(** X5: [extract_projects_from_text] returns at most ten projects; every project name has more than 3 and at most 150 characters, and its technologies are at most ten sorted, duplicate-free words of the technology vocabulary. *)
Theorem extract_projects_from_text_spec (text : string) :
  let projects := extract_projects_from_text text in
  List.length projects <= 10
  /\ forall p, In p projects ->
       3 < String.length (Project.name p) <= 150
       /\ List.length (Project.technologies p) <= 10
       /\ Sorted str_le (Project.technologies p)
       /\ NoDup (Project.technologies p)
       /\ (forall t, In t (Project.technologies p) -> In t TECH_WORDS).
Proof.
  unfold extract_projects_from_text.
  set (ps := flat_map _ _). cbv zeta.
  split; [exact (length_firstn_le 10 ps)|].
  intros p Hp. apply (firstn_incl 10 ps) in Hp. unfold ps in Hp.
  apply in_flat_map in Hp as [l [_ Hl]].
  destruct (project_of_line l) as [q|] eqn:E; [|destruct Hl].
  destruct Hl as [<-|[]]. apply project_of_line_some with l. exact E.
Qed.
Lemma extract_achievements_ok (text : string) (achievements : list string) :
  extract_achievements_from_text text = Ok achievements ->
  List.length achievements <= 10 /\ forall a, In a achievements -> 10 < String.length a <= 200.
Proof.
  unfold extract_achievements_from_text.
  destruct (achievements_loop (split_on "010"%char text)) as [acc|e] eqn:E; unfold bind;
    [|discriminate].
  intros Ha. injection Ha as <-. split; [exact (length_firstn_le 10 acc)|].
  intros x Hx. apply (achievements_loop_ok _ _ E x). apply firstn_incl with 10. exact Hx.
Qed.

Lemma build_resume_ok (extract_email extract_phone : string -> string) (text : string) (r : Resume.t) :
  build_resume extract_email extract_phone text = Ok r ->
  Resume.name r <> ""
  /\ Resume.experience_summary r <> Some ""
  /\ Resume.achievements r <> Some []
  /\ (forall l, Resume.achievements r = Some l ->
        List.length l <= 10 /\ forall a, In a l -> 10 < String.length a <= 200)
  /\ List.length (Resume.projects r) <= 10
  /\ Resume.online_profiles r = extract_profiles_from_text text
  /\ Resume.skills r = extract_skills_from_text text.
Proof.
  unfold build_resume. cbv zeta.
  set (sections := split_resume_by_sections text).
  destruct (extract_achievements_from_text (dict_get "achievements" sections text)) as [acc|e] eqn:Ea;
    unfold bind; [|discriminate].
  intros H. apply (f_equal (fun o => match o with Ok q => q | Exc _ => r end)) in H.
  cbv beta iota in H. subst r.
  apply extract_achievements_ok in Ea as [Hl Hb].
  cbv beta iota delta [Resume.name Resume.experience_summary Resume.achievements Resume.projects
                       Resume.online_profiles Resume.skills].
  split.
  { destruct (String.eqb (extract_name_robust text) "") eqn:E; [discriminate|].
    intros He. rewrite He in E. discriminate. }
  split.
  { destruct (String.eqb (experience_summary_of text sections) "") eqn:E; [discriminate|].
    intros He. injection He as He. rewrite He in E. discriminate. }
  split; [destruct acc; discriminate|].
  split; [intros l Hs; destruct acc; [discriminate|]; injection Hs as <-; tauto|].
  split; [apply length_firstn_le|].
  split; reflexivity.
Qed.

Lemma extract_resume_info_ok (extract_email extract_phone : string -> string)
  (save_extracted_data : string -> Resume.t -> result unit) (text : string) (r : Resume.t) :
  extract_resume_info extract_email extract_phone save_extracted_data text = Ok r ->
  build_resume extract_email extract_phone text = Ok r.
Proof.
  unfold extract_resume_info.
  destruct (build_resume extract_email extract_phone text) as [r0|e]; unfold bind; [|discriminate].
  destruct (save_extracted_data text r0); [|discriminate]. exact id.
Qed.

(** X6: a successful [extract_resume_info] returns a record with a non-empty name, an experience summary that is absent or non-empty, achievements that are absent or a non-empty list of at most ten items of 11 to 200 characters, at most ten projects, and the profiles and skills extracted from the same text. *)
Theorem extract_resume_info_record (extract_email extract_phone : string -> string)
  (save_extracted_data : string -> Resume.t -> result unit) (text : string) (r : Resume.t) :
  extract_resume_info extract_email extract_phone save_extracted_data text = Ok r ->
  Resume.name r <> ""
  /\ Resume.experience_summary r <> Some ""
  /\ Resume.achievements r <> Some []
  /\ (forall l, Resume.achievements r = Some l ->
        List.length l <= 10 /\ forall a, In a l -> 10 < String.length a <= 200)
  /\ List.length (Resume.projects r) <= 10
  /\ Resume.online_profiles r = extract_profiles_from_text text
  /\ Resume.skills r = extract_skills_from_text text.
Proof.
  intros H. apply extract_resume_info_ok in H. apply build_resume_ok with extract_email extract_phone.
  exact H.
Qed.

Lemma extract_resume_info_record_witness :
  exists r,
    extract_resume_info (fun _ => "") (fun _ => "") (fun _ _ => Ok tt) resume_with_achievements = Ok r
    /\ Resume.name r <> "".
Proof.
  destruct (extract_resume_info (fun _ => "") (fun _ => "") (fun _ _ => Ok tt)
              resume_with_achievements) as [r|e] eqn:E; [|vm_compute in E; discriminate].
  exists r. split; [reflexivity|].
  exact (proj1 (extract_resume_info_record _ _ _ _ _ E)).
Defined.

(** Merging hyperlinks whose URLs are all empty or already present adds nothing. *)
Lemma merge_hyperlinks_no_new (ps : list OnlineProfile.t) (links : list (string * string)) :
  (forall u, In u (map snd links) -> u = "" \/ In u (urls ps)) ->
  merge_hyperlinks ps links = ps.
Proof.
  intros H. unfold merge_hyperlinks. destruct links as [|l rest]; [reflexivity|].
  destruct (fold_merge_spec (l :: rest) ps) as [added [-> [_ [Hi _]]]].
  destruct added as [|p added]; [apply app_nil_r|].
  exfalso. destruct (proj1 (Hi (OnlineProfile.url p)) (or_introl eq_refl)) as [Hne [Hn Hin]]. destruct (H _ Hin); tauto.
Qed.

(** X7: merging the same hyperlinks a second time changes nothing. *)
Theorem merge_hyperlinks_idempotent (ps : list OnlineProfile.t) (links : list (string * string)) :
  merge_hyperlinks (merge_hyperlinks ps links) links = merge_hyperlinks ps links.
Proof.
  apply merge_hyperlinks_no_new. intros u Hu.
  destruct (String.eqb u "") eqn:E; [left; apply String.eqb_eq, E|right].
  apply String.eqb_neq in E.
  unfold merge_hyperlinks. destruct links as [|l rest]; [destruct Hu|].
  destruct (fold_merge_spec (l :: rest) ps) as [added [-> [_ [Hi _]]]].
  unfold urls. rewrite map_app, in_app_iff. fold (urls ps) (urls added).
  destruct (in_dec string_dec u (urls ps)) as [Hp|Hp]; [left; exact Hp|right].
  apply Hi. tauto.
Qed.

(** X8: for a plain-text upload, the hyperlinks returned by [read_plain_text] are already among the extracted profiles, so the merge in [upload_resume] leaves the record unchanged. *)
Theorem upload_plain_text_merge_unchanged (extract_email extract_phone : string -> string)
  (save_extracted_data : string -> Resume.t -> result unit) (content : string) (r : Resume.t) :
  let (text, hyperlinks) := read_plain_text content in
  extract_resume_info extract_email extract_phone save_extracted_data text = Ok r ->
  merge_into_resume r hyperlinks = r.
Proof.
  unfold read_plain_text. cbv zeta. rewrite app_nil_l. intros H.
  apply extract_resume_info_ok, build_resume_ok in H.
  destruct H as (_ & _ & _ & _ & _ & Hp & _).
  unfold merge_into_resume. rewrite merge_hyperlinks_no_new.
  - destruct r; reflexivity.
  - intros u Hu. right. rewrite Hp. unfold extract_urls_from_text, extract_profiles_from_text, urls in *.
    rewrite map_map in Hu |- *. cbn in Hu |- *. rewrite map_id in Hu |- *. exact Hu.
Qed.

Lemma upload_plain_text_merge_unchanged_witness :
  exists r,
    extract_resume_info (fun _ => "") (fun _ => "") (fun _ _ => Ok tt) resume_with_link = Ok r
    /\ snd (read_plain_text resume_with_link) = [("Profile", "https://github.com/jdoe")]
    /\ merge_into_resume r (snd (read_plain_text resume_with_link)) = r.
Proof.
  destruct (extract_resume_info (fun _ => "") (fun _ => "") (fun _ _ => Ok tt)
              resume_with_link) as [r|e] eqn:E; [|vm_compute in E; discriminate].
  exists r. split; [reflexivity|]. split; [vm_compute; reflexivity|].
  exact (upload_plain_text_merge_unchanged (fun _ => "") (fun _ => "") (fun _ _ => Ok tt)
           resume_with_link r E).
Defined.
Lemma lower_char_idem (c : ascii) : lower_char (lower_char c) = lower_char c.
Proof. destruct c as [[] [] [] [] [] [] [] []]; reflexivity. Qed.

========

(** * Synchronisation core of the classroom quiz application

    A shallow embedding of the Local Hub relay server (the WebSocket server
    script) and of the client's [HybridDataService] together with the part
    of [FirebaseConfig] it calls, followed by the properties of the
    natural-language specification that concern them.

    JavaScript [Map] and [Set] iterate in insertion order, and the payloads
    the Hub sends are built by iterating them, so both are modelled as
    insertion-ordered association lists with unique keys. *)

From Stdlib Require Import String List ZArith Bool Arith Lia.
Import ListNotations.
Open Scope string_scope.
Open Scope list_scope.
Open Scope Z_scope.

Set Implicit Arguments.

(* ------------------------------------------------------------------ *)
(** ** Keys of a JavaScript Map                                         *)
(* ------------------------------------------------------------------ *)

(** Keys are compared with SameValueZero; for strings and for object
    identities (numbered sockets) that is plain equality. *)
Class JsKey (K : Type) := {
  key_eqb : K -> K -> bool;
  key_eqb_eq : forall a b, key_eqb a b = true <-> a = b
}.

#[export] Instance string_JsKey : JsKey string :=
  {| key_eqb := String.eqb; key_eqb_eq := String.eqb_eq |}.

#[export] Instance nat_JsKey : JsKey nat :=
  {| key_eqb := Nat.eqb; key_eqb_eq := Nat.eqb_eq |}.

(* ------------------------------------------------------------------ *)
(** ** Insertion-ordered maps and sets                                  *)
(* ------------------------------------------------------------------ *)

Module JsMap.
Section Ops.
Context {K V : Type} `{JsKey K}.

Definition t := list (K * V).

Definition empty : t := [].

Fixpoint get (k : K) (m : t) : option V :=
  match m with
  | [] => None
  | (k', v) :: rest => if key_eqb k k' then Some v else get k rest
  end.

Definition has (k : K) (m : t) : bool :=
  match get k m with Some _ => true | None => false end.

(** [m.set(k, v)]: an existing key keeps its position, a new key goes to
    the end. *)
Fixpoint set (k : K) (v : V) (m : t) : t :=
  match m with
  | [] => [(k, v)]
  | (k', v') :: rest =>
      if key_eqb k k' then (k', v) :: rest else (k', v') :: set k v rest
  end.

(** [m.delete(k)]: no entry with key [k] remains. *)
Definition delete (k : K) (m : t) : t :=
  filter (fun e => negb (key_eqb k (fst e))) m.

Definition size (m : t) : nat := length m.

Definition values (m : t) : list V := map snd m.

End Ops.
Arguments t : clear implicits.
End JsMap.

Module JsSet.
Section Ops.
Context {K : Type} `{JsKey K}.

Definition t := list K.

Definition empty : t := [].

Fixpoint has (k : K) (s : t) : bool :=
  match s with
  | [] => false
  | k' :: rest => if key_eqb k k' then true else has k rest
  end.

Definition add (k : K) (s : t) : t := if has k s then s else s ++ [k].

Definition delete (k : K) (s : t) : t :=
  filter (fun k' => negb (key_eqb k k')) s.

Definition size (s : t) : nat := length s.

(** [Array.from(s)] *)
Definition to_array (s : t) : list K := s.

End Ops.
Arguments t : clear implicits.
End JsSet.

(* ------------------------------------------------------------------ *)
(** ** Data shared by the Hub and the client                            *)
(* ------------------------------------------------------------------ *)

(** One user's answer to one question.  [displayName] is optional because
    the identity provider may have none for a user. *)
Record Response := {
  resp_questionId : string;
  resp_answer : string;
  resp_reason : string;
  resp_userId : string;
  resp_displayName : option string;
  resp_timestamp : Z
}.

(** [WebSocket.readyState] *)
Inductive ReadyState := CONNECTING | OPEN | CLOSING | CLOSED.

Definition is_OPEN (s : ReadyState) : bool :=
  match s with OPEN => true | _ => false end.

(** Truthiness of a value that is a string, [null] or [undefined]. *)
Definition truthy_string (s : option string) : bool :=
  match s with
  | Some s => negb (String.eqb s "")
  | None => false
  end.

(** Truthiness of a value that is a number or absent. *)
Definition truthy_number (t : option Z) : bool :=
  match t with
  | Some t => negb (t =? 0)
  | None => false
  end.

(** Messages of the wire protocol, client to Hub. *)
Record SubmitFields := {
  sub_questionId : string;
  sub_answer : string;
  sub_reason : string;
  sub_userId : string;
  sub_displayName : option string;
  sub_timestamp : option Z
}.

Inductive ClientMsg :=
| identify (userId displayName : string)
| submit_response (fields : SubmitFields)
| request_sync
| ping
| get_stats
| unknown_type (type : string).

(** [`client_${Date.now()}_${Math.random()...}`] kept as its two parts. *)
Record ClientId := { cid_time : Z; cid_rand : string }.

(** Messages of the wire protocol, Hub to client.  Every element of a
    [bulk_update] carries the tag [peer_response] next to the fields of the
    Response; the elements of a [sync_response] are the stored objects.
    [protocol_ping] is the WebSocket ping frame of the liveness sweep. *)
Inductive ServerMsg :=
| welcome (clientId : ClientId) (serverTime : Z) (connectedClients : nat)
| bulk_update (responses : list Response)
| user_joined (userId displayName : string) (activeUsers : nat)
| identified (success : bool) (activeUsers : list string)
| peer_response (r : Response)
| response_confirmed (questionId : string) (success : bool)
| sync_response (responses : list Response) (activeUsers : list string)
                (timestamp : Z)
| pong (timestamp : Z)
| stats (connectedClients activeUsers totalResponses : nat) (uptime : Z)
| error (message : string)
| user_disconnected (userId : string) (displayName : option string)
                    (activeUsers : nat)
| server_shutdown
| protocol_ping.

========

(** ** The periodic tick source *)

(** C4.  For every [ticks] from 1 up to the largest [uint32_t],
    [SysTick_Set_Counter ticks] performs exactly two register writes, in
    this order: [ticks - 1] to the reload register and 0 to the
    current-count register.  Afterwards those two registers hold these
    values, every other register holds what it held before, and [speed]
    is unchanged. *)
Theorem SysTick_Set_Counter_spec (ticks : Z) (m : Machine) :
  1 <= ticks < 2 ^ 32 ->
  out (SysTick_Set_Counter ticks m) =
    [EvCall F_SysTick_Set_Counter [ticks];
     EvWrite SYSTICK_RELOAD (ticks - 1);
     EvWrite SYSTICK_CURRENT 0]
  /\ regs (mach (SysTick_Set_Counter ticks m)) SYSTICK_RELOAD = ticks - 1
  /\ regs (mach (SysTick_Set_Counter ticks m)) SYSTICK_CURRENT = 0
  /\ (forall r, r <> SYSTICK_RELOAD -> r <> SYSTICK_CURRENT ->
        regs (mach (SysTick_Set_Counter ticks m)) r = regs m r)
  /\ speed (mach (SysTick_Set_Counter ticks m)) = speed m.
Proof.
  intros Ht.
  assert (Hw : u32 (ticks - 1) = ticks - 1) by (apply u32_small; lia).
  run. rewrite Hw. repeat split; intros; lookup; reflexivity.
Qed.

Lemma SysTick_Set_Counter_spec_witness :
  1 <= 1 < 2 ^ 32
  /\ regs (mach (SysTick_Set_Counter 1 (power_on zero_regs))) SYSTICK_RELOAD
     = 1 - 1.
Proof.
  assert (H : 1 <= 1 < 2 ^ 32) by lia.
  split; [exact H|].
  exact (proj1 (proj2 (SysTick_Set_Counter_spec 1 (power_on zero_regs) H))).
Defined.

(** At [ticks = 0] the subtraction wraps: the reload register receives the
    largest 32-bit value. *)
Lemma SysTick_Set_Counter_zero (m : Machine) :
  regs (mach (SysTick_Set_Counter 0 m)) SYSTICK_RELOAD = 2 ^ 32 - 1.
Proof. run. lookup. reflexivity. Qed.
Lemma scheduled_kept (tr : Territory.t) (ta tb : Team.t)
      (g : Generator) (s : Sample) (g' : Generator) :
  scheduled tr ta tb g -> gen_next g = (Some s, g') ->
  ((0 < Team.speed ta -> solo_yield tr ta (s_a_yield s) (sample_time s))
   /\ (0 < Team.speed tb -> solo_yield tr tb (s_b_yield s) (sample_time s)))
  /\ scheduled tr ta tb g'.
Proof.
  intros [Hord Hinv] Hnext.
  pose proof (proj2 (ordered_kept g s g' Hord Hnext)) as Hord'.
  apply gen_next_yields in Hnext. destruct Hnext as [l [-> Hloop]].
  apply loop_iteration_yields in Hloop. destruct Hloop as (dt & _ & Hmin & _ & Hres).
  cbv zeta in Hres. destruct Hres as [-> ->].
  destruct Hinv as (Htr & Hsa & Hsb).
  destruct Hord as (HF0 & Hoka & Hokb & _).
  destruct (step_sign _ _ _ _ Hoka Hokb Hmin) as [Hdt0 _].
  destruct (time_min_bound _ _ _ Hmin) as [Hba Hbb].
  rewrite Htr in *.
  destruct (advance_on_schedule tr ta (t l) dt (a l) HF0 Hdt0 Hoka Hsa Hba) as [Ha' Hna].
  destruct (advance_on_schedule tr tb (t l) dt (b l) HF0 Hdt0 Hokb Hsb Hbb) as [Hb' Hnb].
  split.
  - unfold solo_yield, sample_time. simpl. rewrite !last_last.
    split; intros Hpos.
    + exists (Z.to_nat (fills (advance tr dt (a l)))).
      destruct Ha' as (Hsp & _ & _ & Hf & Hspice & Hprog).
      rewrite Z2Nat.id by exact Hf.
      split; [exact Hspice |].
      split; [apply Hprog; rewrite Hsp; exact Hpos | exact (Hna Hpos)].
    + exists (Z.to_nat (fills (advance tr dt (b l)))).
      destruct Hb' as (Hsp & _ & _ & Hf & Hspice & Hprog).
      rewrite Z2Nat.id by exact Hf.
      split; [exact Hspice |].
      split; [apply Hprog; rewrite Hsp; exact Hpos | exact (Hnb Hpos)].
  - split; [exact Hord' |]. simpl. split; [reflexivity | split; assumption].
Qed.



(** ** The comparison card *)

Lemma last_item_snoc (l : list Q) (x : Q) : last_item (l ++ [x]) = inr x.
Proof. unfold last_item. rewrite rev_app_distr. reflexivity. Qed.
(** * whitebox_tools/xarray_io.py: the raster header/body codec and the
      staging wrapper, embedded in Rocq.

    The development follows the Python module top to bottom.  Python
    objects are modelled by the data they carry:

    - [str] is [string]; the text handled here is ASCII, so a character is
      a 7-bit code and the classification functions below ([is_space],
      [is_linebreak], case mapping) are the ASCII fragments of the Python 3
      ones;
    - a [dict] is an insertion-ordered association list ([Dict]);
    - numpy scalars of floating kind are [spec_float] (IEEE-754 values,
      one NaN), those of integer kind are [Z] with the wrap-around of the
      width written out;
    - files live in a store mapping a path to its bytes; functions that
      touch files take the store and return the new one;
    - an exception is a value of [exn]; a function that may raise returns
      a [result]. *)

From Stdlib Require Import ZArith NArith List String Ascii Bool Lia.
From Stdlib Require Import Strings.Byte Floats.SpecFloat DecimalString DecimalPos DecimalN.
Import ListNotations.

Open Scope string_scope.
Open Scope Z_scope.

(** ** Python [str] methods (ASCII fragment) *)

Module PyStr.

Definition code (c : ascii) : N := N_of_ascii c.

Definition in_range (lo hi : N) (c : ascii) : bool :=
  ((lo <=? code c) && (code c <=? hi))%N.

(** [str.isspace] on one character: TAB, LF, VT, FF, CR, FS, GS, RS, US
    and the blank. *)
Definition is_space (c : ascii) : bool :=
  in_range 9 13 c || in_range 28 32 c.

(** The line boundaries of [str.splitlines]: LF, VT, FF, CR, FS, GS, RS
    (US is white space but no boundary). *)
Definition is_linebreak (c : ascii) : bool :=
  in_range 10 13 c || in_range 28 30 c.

========

■ To do ■
Retrieve each line of the data in which the word "register" can be found.

■ Finished exercise ■
    [SysTick_Set_Counter ticks] performs exactly two register writes, in
    this order: [ticks - 1] to the reload register and 0 to the
    current-count register.  Afterwards those two registers hold these
    values, every other register holds what it held before, and [speed]
(** At [ticks = 0] the subtraction wraps: the reload register receives the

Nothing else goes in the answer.